When the string "unit" is part of a line below, that line should be copied.

[[ Data supplied, beginning ]]

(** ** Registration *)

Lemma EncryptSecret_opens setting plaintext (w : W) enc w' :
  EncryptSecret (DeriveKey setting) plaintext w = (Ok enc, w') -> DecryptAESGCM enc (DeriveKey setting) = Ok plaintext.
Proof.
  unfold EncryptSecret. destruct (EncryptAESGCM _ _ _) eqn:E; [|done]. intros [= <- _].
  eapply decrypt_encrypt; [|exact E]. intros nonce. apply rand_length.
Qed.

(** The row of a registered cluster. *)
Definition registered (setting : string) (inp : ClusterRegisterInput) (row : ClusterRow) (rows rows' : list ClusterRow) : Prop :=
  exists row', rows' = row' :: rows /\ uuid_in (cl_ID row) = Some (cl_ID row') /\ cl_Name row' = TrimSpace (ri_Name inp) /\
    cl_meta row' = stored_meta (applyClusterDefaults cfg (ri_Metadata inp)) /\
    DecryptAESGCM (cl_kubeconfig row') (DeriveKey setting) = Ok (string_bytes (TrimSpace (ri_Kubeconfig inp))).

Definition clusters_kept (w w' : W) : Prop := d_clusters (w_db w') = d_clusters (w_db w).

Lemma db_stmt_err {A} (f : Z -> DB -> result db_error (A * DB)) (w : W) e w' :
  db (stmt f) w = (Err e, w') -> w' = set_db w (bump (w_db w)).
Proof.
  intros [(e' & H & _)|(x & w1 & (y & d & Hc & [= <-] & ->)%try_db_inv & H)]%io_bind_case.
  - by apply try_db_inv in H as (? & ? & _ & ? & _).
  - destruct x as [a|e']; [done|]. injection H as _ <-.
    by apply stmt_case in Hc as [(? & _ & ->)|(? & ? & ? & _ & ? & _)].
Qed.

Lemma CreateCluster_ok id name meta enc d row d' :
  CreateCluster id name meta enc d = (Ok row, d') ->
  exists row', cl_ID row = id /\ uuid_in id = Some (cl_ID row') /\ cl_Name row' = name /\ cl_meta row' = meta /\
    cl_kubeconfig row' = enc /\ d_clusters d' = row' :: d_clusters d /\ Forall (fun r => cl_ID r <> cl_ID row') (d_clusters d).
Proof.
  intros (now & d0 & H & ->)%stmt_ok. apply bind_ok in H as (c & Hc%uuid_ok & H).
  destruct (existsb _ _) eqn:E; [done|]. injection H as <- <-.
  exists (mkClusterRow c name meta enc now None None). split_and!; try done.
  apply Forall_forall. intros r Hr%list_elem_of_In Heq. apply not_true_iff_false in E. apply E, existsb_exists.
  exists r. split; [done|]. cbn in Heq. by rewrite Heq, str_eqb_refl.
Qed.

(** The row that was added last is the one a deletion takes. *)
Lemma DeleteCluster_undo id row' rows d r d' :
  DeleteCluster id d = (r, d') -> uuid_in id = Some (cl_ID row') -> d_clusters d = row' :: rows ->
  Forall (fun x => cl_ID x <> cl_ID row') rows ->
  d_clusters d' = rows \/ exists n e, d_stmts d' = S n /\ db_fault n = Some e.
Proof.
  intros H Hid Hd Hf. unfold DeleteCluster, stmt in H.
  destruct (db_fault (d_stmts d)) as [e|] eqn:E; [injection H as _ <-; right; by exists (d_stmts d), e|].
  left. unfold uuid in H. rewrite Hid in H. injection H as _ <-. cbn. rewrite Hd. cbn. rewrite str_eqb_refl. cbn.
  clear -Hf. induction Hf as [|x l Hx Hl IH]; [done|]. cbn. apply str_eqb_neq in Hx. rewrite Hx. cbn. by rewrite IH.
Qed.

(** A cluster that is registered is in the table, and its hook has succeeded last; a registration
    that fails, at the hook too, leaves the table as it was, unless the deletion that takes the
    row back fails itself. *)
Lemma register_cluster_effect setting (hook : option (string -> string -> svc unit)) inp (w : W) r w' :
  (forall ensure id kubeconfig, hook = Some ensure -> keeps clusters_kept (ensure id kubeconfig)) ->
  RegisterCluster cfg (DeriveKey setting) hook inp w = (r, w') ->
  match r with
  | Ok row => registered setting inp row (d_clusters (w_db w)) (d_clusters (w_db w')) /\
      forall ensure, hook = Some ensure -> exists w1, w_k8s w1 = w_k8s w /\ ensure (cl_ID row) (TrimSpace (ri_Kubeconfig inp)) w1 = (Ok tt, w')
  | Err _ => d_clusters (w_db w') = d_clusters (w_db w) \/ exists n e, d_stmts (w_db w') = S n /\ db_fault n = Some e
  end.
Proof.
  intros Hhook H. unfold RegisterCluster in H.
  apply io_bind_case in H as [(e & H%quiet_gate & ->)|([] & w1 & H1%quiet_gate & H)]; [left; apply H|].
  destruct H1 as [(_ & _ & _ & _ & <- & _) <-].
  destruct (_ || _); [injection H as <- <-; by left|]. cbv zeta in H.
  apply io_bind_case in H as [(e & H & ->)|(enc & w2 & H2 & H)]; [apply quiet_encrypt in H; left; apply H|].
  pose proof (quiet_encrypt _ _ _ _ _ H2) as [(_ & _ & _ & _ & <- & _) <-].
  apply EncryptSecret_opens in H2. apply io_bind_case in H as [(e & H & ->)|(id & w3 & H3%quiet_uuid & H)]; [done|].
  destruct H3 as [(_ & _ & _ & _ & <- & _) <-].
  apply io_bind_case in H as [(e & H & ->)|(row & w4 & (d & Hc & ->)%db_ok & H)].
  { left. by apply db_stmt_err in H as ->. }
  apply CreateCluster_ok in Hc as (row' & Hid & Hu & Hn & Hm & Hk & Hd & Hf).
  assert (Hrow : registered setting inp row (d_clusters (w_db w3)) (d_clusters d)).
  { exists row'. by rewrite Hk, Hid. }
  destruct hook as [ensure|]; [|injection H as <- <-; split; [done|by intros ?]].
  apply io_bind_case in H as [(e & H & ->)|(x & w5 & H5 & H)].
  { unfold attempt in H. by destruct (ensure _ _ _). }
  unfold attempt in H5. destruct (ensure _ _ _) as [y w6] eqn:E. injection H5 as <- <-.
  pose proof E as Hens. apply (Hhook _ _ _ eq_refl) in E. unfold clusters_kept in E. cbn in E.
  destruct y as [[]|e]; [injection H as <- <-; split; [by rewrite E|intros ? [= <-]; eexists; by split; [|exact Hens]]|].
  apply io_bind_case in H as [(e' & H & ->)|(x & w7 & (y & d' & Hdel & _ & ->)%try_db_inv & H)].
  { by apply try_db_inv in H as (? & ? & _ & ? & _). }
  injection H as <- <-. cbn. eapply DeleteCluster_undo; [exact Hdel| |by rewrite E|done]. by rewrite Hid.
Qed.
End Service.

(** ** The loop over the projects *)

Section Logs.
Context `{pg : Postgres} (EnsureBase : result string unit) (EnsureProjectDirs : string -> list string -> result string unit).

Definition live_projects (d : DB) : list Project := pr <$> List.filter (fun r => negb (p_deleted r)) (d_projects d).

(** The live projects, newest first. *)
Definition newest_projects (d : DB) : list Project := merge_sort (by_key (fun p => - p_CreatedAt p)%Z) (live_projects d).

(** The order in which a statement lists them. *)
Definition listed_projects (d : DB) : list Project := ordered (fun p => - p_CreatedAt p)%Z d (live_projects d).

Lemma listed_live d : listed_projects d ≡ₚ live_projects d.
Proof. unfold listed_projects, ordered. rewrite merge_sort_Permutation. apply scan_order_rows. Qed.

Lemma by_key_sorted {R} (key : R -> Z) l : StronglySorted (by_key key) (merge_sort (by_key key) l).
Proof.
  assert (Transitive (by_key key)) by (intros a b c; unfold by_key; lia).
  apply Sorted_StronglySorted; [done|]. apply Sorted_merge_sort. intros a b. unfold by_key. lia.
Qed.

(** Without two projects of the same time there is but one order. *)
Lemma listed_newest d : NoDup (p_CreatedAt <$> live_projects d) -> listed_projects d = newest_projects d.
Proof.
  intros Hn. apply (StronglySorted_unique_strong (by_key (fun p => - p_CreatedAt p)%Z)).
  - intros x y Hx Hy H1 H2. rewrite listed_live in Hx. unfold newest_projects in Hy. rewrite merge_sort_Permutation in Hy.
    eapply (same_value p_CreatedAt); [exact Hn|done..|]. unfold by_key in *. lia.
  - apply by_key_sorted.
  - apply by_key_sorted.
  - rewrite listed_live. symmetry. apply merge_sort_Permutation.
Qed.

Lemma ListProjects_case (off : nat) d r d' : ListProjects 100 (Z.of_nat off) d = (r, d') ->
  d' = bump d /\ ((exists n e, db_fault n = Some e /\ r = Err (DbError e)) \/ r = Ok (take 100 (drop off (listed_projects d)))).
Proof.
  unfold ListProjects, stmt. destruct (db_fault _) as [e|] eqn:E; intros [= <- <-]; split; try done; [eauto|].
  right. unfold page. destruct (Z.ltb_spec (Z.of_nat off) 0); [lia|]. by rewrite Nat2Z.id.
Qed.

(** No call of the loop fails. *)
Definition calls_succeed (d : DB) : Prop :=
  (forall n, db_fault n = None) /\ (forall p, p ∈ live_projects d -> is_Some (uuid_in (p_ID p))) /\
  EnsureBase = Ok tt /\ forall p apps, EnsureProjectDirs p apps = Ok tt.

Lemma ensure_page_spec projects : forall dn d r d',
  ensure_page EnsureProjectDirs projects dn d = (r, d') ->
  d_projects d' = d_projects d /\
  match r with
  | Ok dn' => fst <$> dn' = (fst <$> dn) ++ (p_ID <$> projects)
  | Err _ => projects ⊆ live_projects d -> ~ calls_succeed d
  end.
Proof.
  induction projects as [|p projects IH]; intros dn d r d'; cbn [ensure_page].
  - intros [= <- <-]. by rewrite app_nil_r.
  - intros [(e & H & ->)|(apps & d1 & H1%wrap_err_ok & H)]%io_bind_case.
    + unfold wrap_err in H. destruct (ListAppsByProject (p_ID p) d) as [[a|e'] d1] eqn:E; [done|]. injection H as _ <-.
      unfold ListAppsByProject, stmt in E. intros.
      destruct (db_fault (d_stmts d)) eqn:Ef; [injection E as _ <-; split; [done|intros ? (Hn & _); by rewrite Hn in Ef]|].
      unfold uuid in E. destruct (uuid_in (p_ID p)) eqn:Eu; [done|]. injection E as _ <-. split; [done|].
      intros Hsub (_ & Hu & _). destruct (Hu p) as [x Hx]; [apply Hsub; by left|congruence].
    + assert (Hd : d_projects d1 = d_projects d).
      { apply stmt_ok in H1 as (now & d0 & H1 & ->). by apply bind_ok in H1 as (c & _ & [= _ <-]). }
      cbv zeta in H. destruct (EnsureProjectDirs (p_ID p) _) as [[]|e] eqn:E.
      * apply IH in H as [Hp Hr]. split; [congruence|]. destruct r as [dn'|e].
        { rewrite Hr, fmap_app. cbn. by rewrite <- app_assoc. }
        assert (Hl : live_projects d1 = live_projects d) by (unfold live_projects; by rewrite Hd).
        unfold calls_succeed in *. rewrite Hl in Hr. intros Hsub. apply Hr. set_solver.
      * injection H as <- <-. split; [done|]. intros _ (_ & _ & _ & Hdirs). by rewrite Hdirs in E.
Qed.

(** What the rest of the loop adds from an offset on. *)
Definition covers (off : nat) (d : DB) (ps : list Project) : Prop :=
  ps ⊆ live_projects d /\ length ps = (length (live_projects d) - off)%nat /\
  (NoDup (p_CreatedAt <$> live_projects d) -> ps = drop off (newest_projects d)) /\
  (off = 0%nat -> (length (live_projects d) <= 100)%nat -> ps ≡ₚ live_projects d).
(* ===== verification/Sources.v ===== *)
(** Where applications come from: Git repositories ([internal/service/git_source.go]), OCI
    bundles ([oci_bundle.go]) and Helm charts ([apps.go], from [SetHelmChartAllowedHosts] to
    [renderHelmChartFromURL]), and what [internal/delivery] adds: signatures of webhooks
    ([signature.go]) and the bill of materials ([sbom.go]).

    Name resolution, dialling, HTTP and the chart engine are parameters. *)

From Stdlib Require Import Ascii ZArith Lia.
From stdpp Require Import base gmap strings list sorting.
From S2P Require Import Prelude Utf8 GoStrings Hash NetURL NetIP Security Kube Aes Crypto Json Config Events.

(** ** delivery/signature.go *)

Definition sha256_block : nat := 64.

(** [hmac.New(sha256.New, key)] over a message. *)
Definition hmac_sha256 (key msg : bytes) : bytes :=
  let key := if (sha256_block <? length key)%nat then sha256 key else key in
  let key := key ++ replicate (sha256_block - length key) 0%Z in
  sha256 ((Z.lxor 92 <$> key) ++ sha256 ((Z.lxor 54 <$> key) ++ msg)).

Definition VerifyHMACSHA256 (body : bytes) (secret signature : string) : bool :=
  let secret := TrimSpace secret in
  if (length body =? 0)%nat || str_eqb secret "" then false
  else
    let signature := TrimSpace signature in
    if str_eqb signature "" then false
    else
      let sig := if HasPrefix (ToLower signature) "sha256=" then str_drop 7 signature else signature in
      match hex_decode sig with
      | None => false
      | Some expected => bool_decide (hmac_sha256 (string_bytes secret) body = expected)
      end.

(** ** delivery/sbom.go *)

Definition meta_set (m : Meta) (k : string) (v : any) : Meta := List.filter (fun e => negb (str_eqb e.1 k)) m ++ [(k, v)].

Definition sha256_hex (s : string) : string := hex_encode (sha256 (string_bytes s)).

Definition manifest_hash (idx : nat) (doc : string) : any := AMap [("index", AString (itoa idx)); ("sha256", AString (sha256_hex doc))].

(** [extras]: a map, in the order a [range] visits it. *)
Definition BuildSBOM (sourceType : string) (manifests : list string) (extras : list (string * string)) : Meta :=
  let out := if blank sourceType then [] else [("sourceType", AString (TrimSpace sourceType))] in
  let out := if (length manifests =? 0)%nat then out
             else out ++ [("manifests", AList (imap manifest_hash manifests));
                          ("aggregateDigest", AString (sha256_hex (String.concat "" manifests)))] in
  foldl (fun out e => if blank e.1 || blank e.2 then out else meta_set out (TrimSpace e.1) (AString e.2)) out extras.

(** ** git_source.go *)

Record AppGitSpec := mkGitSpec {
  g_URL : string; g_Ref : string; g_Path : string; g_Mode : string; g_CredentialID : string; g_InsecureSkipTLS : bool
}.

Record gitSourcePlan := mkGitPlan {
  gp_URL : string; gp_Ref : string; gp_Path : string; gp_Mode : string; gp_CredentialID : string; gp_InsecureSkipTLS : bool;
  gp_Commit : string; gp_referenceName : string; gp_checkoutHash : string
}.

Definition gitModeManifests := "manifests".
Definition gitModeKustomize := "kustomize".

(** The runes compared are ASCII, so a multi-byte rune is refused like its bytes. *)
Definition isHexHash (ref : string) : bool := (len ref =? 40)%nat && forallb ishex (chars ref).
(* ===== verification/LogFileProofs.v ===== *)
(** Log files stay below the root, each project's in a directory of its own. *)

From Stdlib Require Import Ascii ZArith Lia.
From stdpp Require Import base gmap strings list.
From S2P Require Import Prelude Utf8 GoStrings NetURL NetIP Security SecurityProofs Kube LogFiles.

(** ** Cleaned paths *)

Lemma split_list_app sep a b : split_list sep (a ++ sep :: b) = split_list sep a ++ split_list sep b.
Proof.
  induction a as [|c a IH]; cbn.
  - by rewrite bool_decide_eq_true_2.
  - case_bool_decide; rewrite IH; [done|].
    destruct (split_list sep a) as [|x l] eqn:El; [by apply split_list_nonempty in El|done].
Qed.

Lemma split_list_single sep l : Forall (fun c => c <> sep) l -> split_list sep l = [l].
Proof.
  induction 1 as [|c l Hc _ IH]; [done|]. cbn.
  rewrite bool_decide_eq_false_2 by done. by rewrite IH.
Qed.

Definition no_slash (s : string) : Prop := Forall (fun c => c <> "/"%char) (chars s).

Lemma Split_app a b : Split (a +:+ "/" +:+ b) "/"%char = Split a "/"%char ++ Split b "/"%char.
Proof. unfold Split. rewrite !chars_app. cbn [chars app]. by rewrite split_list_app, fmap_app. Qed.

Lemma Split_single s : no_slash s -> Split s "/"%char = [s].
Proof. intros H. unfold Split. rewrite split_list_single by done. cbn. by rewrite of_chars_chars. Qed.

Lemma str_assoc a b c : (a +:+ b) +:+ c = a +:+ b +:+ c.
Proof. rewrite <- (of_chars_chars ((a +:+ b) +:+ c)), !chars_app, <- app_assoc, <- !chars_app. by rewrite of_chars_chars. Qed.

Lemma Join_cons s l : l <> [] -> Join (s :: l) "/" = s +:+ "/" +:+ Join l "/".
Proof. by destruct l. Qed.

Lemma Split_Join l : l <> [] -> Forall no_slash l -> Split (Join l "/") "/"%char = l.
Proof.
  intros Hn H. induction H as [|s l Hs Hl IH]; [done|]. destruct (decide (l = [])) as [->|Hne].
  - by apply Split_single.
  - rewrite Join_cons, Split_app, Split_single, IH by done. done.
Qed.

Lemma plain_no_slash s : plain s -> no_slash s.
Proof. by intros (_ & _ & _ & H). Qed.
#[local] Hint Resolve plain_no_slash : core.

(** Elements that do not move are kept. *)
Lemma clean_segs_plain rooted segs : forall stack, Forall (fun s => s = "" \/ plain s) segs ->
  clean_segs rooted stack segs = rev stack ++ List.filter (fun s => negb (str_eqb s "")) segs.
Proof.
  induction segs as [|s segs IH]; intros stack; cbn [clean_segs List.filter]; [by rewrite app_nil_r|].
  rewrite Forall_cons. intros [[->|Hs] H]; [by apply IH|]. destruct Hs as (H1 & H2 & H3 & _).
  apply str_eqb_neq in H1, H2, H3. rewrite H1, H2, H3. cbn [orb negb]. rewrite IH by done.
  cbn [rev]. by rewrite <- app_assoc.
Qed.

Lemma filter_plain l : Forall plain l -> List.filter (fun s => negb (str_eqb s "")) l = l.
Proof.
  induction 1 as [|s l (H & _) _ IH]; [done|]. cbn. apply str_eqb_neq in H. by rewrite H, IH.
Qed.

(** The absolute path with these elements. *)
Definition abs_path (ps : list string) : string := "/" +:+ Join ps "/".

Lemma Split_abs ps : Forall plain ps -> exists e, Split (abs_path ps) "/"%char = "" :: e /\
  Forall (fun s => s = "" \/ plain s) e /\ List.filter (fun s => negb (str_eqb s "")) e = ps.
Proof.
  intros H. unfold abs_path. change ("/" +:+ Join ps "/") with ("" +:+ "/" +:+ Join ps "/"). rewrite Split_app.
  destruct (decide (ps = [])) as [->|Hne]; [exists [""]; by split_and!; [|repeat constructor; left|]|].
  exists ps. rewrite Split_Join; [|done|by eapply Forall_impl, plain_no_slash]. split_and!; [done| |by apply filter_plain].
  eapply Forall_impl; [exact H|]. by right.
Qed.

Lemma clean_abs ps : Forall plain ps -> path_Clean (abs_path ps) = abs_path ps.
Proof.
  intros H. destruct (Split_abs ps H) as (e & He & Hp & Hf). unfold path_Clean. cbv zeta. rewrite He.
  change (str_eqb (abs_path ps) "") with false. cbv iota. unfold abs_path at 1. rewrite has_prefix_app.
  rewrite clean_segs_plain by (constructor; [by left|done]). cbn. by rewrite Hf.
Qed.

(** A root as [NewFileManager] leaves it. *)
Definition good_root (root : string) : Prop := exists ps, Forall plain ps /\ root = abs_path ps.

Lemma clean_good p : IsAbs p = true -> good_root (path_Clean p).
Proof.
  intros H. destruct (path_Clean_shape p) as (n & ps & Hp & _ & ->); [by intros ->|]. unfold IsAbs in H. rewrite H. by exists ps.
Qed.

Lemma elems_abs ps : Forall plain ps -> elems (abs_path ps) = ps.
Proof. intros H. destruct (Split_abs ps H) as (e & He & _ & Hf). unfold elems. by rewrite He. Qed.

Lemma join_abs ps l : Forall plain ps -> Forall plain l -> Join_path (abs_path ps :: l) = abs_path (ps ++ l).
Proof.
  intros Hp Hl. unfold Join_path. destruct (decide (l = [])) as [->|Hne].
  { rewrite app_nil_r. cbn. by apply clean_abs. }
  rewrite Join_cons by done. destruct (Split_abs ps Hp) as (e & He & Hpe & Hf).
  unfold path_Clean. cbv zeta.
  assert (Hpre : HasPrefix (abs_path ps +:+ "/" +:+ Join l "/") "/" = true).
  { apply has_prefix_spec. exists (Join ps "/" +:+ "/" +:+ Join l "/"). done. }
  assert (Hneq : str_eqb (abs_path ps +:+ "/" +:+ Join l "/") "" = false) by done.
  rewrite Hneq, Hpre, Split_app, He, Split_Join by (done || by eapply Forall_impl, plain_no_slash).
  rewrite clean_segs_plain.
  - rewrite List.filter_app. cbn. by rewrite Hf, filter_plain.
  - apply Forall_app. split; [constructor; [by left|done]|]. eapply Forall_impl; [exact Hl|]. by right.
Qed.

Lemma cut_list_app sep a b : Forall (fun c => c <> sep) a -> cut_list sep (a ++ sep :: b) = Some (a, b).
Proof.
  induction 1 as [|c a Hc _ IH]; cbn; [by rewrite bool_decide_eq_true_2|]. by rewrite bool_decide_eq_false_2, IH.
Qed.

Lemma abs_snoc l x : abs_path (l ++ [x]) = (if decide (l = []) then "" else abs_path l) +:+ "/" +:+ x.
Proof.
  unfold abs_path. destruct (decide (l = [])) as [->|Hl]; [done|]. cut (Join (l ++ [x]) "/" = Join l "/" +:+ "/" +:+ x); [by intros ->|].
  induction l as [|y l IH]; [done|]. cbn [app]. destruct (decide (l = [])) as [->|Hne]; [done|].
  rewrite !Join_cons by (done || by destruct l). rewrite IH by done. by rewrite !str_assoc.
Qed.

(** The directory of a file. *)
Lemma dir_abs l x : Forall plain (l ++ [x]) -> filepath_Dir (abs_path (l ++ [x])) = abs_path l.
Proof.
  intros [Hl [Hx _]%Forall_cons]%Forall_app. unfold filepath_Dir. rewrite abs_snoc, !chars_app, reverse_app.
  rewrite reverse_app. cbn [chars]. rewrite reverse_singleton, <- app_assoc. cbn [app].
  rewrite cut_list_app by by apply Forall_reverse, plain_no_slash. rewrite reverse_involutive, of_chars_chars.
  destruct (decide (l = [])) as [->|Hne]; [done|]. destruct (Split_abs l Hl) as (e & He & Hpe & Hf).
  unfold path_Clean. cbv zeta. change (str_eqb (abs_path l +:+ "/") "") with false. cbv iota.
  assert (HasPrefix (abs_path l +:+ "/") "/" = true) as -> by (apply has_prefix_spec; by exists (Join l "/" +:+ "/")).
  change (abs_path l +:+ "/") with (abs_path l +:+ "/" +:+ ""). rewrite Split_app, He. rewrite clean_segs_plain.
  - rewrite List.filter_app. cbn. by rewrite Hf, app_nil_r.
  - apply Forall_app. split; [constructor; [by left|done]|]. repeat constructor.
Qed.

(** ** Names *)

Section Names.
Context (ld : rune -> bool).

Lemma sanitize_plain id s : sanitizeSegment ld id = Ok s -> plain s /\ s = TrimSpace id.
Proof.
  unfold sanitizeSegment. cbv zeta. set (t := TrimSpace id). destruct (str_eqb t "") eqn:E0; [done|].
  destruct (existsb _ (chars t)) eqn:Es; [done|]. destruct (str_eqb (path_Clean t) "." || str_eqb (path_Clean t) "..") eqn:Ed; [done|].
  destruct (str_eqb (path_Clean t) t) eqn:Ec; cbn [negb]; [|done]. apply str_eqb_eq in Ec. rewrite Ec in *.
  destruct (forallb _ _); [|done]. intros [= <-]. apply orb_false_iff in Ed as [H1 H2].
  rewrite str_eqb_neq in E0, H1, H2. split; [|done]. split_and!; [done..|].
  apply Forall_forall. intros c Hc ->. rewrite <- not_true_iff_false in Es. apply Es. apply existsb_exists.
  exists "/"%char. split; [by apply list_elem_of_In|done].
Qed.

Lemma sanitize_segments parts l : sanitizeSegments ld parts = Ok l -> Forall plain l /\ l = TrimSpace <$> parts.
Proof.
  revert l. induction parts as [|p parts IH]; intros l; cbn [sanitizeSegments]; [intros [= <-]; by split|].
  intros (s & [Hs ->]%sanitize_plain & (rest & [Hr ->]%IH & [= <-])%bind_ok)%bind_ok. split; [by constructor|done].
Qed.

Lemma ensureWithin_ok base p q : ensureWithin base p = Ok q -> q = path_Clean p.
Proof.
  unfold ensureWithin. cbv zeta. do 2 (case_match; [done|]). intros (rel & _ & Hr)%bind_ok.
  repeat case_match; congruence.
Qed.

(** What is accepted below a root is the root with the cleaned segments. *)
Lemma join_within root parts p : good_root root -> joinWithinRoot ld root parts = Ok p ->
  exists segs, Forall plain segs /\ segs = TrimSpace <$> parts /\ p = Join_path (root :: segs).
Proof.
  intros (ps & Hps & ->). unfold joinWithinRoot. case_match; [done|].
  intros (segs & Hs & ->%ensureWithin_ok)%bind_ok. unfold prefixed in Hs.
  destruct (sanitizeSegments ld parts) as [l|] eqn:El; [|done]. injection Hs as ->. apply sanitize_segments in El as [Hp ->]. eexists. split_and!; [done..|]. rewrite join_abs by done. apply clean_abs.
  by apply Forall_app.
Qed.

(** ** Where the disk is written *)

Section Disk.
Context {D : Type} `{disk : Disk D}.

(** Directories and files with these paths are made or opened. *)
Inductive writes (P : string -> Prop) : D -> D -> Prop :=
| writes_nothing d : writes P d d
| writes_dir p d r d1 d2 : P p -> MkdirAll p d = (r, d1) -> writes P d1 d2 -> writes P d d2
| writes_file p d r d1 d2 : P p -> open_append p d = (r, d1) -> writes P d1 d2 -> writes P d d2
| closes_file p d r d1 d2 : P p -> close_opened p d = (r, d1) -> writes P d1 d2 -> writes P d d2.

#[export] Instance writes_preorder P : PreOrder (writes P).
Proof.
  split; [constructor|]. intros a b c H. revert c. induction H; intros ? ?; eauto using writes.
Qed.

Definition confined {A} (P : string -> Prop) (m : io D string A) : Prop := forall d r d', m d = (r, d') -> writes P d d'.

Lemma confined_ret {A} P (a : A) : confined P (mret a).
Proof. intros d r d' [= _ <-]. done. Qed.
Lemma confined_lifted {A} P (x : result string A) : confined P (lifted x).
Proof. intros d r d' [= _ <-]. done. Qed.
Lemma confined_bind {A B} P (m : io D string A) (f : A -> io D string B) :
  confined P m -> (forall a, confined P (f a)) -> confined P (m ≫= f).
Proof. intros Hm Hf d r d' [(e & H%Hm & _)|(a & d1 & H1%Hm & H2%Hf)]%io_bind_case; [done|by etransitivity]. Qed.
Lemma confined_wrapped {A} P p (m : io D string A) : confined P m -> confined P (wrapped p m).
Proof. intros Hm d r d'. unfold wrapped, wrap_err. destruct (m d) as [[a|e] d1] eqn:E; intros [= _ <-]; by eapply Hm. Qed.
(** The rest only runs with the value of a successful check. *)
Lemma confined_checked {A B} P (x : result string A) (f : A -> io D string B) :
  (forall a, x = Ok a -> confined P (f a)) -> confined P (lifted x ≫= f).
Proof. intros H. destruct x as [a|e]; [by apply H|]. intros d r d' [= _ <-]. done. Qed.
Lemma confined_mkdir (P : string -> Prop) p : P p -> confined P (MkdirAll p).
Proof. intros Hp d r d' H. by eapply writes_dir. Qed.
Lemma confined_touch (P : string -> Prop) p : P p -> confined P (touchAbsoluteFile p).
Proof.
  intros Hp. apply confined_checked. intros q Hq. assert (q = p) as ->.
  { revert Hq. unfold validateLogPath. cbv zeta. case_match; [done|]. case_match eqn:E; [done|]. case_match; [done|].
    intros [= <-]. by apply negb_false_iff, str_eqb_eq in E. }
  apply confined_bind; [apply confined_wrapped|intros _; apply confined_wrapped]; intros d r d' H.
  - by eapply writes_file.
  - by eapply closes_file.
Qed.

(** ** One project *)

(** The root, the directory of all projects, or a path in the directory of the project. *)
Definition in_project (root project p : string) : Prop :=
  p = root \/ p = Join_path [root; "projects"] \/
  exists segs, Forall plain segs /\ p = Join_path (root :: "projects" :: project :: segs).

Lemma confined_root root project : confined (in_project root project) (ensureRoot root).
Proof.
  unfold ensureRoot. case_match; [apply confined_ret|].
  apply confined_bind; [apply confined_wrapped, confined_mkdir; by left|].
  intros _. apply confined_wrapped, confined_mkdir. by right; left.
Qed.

[[ Data supplied, end ]]

Exercise response.
Lemma register_cluster_effect setting (hook : option (string -> string -> svc unit)) inp (w : W) r w' :
Context `{pg : Postgres} (EnsureBase : result string unit) (EnsureProjectDirs : string -> list string -> result string unit).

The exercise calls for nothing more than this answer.